Mass-balance and locality versus accuracy with the new boundary and interface-conjugate approaches in advection-diffusion lattice Boltzmann method

Abstract

We introduce two new approaches, called A-LSOB and N-MR, for boundary and interface-conjugate conditions on flat or curved surface shapes in the advection-diffusion lattice Boltzmann method (LBM). The Local Second-Order, single-node A-LSOB enhances the existing Dirichlet and Neumann normal boundary treatments with respect to locality, accuracy, and Péclet parametrization. The normal-multi-reflection (N-MR) improves the directional flux schemes via a local release of their nonphysical tangential constraints. The A-LSOB and N-MR restore all first- and second-order derivatives from the nodal non-equilibrium solution, and they are conditioned to be exact on a piece-wise parabolic profile in a uniform arbitrary-oriented tangential velocity field. Additionally, the most compact and accurate single-node parabolic schemes for diffusion and flow in grid-inclined pipes are introduced.
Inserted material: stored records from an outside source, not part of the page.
(* ===== verification/AsyncStorage.v ===== *)
(** * AsyncStorage: src/storage/async_storage_adapter.cpp

    Requests of client threads, queued and executed by workers on any back end of the
    class [StorageInterface], as interleaved atomic steps: a critical section of
    [queue_mutex_], a notification, one operation of the back end, or the answer of a
    request.  A back end that does not override [mget] and [mput] runs the loops of the
    interface, one [get] or [put] a step, among the operations of the other workers.  Workers that wait
    for tasks and clients that wait for space sleep on the same [queue_cv_]. *)

From S2P Require Import Prelude.
From S2P Require Import Protocol.
From S2P Require Import Wire.
From S2P Require Import Effects.
From S2P Require Import Storage.

(** ** Requests and answers *)

Inductive operation :=
| Get (k : str)
| Put (k v : str) (expire : Z)
| Remove (k : str)
| Exists_ (k : str)
| Mget (ks : list str)
| Mput (docs : list StorageDocument).

(** A request with its promise or callback, a number; only the first four operations
    have the callback style. *)
Inductive style := Future | Callback.
Record request := mkRequest { the_op : operation; the_id : Z; the_style : style }.

Inductive answer := AResult (r : StorageResult) | ABool (b : bool) | AResults (rs : list StorageResult).
Inductive exn := StdException (what : str) | OtherException.

(** One operation of the back end: the clock, the operation, what it returned or threw. *)
Record event := mkEvent { ev_now : Z; ev_op : operation; ev_out : answer + exn }.

(** The execution of a request: its operations, and how it ended. *)
Record execution := mkExecution { ex_request : request; ex_trace : list event; ex_result : answer + exn }.

(** What a request does after some operations: another one, or it is over. *)
Inductive progress := Next (o : operation) | Over (r : answer + exn).

Inductive effect :=
| SetValue (id : Z) (a : answer)      (* the promise *)
| Called (id : Z) (a : answer).       (* the callback *)

Definition failure_of (e : exn) : StorageResult :=
  match e with StdException what => mkResult false what [] | OtherException => failure "unknown exception" end.

(** What a request is answered when the back end throws. *)
Definition answer_of_exn (o : operation) (e : exn) : answer :=
  match o with
  | Exists_ _ => ABool false
  | Mget _ => AResults [failure_of e]
  | _ => AResult (failure_of e)
  end.

(** And when it is not queued at all. *)
Definition answer_refused (o : operation) (msg : string) : answer :=
  match o with
  | Exists_ _ => ABool false
  | Mget ks => AResults (map (fun _ => failure msg) ks)
  | _ => AResult (failure msg)
  end.

Definition kShutdownMsg : string := "AsyncStorageAdapter is shutting down".
Definition kNullStorageMsg : string := "AsyncStorageAdapter: storage is null".

Section Adapter.
Context {S : Type} `{StorageInterface S}.
(** Whether the back end overrides [mget] and [mput], whether its operation throws, and
    whether a callback throws on an answer. *)
Context (overrides : bool) (raises : operation -> S -> option exn) (callback_throws : Z -> answer -> option exn).

(** The results of the loop so far. *)
Definition results (tr : list event) : list StorageResult :=
  tr ≫= fun ev => match ev_out ev with inl (AResult r) => [r] | _ => [] end.

(** The loop of the interface's [mget], and that of its [mput], which the first failure ends. *)
Definition resume_mget (ks : list str) (tr : list event) : progress :=
  match ev_out <$> last tr with
  | Some (inr e) => Over (inr e)
  | _ => match ks !! length tr with Some k => Next (Get k) | None => Over (inl (AResults (results tr))) end
  end.

Definition resume_mput (docs : list StorageDocument) (tr : list event) : progress :=
  let continue :=
    match docs !! length tr with
    | Some d => Next (Put (key d) (doc_value d) (expire_at d))
    | None => Over (inl (AResult (success [])))
    end in
  match ev_out <$> last tr with
  | Some (inr e) => Over (inr e)
  | Some (inl (AResult r)) => if ok r then continue else Over (inl (AResult r))
  | _ => continue
  end.

Definition resume_single (o : operation) (tr : list event) : progress :=
  match tr with [] => Next o | ev :: _ => Over (ev_out ev) end.

Definition resume (o : operation) (tr : list event) : progress :=
  match o with
  | Mget ks => if overrides then resume_single o tr else resume_mget ks tr
  | Mput docs => if overrides then resume_single o tr else resume_mput docs tr
  | _ => resume_single o tr
  end.

Definition perform (now : Z) (o : operation) (s : S) : (answer + exn) * S :=
  match raises o s with
  | Some e => (inr e, s)
  | None =>
      match o with
      | Get k => let '(r, s1) := get now k s in (inl (AResult r), s1)
      | Put k v e => let '(r, s1) := put now k v e s in (inl (AResult r), s1)
      | Remove k => let '(r, s1) := remove now k s in (inl (AResult r), s1)
      | Exists_ k => let '(b, s1) := exists_ now k s in (inl (ABool b), s1)
      | Mget ks => let '(rs, s1) := mget now ks s in (inl (AResults rs), s1)
      | Mput docs => let '(r, s1) := mput now docs s in (inl (AResult r), s1)
      end
  end.

(** The task of a request.  An exception that leaves it, that of a callback called from a
    [catch] clause, ends the program ([None]). *)
Definition call_again (id : Z) (a : answer) : option (list effect) :=
  match callback_throws id a with Some _ => None | None => Some [Called id a] end.

Definition deliver (q : request) (r : answer + exn) : option (list effect) :=
  match the_style q, r with
  | Future, inl a => Some [SetValue (the_id q) a]
  | Future, inr e => Some [SetValue (the_id q) (answer_of_exn (the_op q) e)]
  | Callback, inl a =>
      match callback_throws (the_id q) a with
      | None => Some [Called (the_id q) a]
      | Some e => out ← call_again (the_id q) (answer_of_exn (the_op q) e); Some (Called (the_id q) a :: out)
      end
  | Callback, inr e => call_again (the_id q) (answer_of_exn (the_op q) e)
  end.

(** The request is answered by its caller; a callback's exception is the caller's. *)
Definition refuse (q : request) (msg : string) : list effect :=
  match the_style q with
  | Future => [SetValue (the_id q) (answer_refused (the_op q) msg)]
  | Callback => [Called (the_id q) (answer_refused (the_op q) msg)]
  end.

(** ** Threads *)

Inductive worker := WReady | WAsleep | WNotifying (q : request) | WRunning (q : request) (tr : list event) | WExited.
Inductive client := CIdle | CEntering (q : request) | CAsleep (q : request) | CNotifying.

Record adapter := mkAdapter {
  has_storage : bool;
  max_queue_size_ : Z;
  storage_ : S;
  tasks_ : list request;
  stopping_ : bool;
  workers_ : list worker;
  clients_ : list client;
  accepted : list request;     (* pushed, in order *)
  finished : list execution;   (* answered, in order *)
  log : list event;            (* the back end's operations, in order *)
  effects : list effect
}.

(** The requests executed. *)
Definition done_ (x : adapter) : list request := ex_request <$> finished x.

Definition AsyncStorageAdapter (has : bool) (mx : Z) (s : S) (n k : nat) : adapter :=
  mkAdapter has mx s [] false (replicate n WReady) (replicate k CIdle) [] [] [] [].

Definition with_workers (l : list worker) (x : adapter) : adapter :=
  mkAdapter (has_storage x) (max_queue_size_ x) (storage_ x) (tasks_ x) (stopping_ x) l (clients_ x) (accepted x) (finished x) (log x) (effects x).
Definition with_clients (l : list client) (x : adapter) : adapter :=
  mkAdapter (has_storage x) (max_queue_size_ x) (storage_ x) (tasks_ x) (stopping_ x) (workers_ x) l (accepted x) (finished x) (log x) (effects x).
Definition with_effects (out : list effect) (x : adapter) : adapter :=
  mkAdapter (has_storage x) (max_queue_size_ x) (storage_ x) (tasks_ x) (stopping_ x) (workers_ x) (clients_ x) (accepted x) (finished x) (log x) (effects x ++ out).
Definition with_stopping (x : adapter) : adapter :=
  mkAdapter (has_storage x) (max_queue_size_ x) (storage_ x) (tasks_ x) true (workers_ x) (clients_ x) (accepted x) (finished x) (log x) (effects x).
Definition push_task (q : request) (x : adapter) : adapter :=
  mkAdapter (has_storage x) (max_queue_size_ x) (storage_ x) (tasks_ x ++ [q]) (stopping_ x) (workers_ x) (clients_ x) (accepted x ++ [q]) (finished x) (log x) (effects x).
Definition pop_task (rest : list request) (x : adapter) : adapter :=
  mkAdapter (has_storage x) (max_queue_size_ x) (storage_ x) rest (stopping_ x) (workers_ x) (clients_ x) (accepted x) (finished x) (log x) (effects x).
Definition performed (ev : event) (s : S) (x : adapter) : adapter :=
  mkAdapter (has_storage x) (max_queue_size_ x) s (tasks_ x) (stopping_ x) (workers_ x) (clients_ x) (accepted x) (finished x) (log x ++ [ev]) (effects x).
Definition answered (ex : execution) (out : list effect) (x : adapter) : adapter :=
  mkAdapter (has_storage x) (max_queue_size_ x) (storage_ x) (tasks_ x) (stopping_ x) (workers_ x) (clients_ x) (accepted x) (finished x ++ [ex]) (log x) (effects x ++ out).

Definition full (x : adapter) : bool := (0 <? max_queue_size_ x) && (max_queue_size_ x <=? Z.of_nat (length (tasks_ x))).

(** Who [notify_one] wakes. *)
Inductive target := Nobody | AWorker (i : nat) | AClient (j : nat).

Definition sleeps (x : adapter) : bool :=
  existsb (fun w => match w with WAsleep => true | _ => false end) (workers_ x) ||
  existsb (fun c => match c with CAsleep _ => true | _ => false end) (clients_ x).

Definition notify_one (t : target) (x : adapter) : option adapter :=
  match t with
  | Nobody => if sleeps x then None else Some x
  | AWorker i => match workers_ x !! i with Some WAsleep => Some (with_workers (<[i := WReady]> (workers_ x)) x) | _ => None end
  | AClient j => match clients_ x !! j with Some (CAsleep q) => Some (with_clients (<[j := CEntering q]> (clients_ x)) x) | _ => None end
  end.

Definition wake_worker (w : worker) : worker := match w with WAsleep => WReady | _ => w end.
Definition wake_client (c : client) : client := match c with CAsleep q => CEntering q | _ => c end.

Inductive action :=
| Submit (j : nat) (q : request)     (* an [async_] operation is called *)
| Enqueue (j : nat)                  (* the critical section of [enqueue], entered or woken *)
| NotifyC (j : nat) (t : target)
| Take (i : nat)                     (* the critical section of [worker_loop] *)
| NotifyW (i : nat) (t : target)
| Execute (i : nat) (now : Z)        (* one operation of the back end *)
| Deliver (i : nat)                  (* the promise is set, or the callback called *)
| Spurious (t : target)              (* a wait returns without a notification *)
| Stop
| NotifyAll.

Definition step (a : action) (x : adapter) : option adapter :=
  match a with
  | Submit j q =>
      match clients_ x !! j with
      | Some CIdle => Some (if has_storage x then with_clients (<[j := CEntering q]> (clients_ x)) x else with_effects (refuse q kNullStorageMsg) x)
      | _ => None
      end
  | Enqueue j =>
      match clients_ x !! j with
      | Some (CEntering q) =>
          Some (if stopping_ x then with_effects (refuse q kShutdownMsg) (with_clients (<[j := CIdle]> (clients_ x)) x)
                else if full x then with_clients (<[j := CAsleep q]> (clients_ x)) x
                else push_task q (with_clients (<[j := CNotifying]> (clients_ x)) x))
      | _ => None
      end
  | NotifyC j t =>
      match clients_ x !! j with Some CNotifying => notify_one t (with_clients (<[j := CIdle]> (clients_ x)) x) | _ => None end
  | Take i =>
      match workers_ x !! i with
      | Some WReady =>
          Some match tasks_ x with
               | q :: rest => pop_task rest (with_workers (<[i := WNotifying q]> (workers_ x)) x)
               | [] => with_workers (<[i := if stopping_ x then WExited else WAsleep]> (workers_ x)) x
               end
      | _ => None
      end
  | NotifyW i t =>
      match workers_ x !! i with Some (WNotifying q) => notify_one t (with_workers (<[i := WRunning q []]> (workers_ x)) x) | _ => None end
  | Execute i now =>
      match workers_ x !! i with
      | Some (WRunning q tr) =>
          match resume (the_op q) tr with
          | Next o =>
              let '(r, s1) := perform now o (storage_ x) in
              let ev := mkEvent now o r in
              Some (performed ev s1 (with_workers (<[i := WRunning q (tr ++ [ev])]> (workers_ x)) x))
          | Over _ => None
          end
      | _ => None
      end
  | Deliver i =>
      match workers_ x !! i with
      | Some (WRunning q tr) =>
          match resume (the_op q) tr with
          | Next _ => None
          | Over r => out ← deliver q r; Some (answered (mkExecution q tr r) out (with_workers (<[i := WReady]> (workers_ x)) x))
          end
      | _ => None
      end
  | Spurious t => match t with Nobody => None | _ => notify_one t x end
  | Stop => if stopping_ x then None else Some (with_stopping x)
  | NotifyAll =>
      if stopping_ x then Some (with_clients (map wake_client (clients_ x)) (with_workers (map wake_worker (workers_ x)) x)) else None
  end.

Fixpoint run (l : list action) (x : adapter) : option adapter :=
  match l with [] => Some x | a :: l' => x1 ← step a x; run l' x1 end.
End Adapter.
In simulations, the global mass-conservation solvability condition of the steady-state, two-relaxation-time (S-TRT) formulation is adjusted with either (i) a uniform mass-source or (ii) a corrective surface-flux. We conclude that (i) the surface-flux counterbalance is more accurate than the bulk one, (ii) the A-LSOB Dirichlet schemes are more accurate than the directional ones in the high Péclet regime, (iii) the directional Neumann advective-diffusive flux scheme shows the best conservation properties and then the best performance both in the tangential no-slip and interface-perpendicular flow, and (iv) the directional non-equilibrium diffusive flux extrapolation is the least conserving and accurate. The error Péclet dependency, Neumann invariance over an additive constant, and truncation isotropy guide this analysis. Our methodology extends from the d2q9 isotropic S-TRT to 3D anisotropic matrix collisions, Robin boundary condition, and the transient LBM.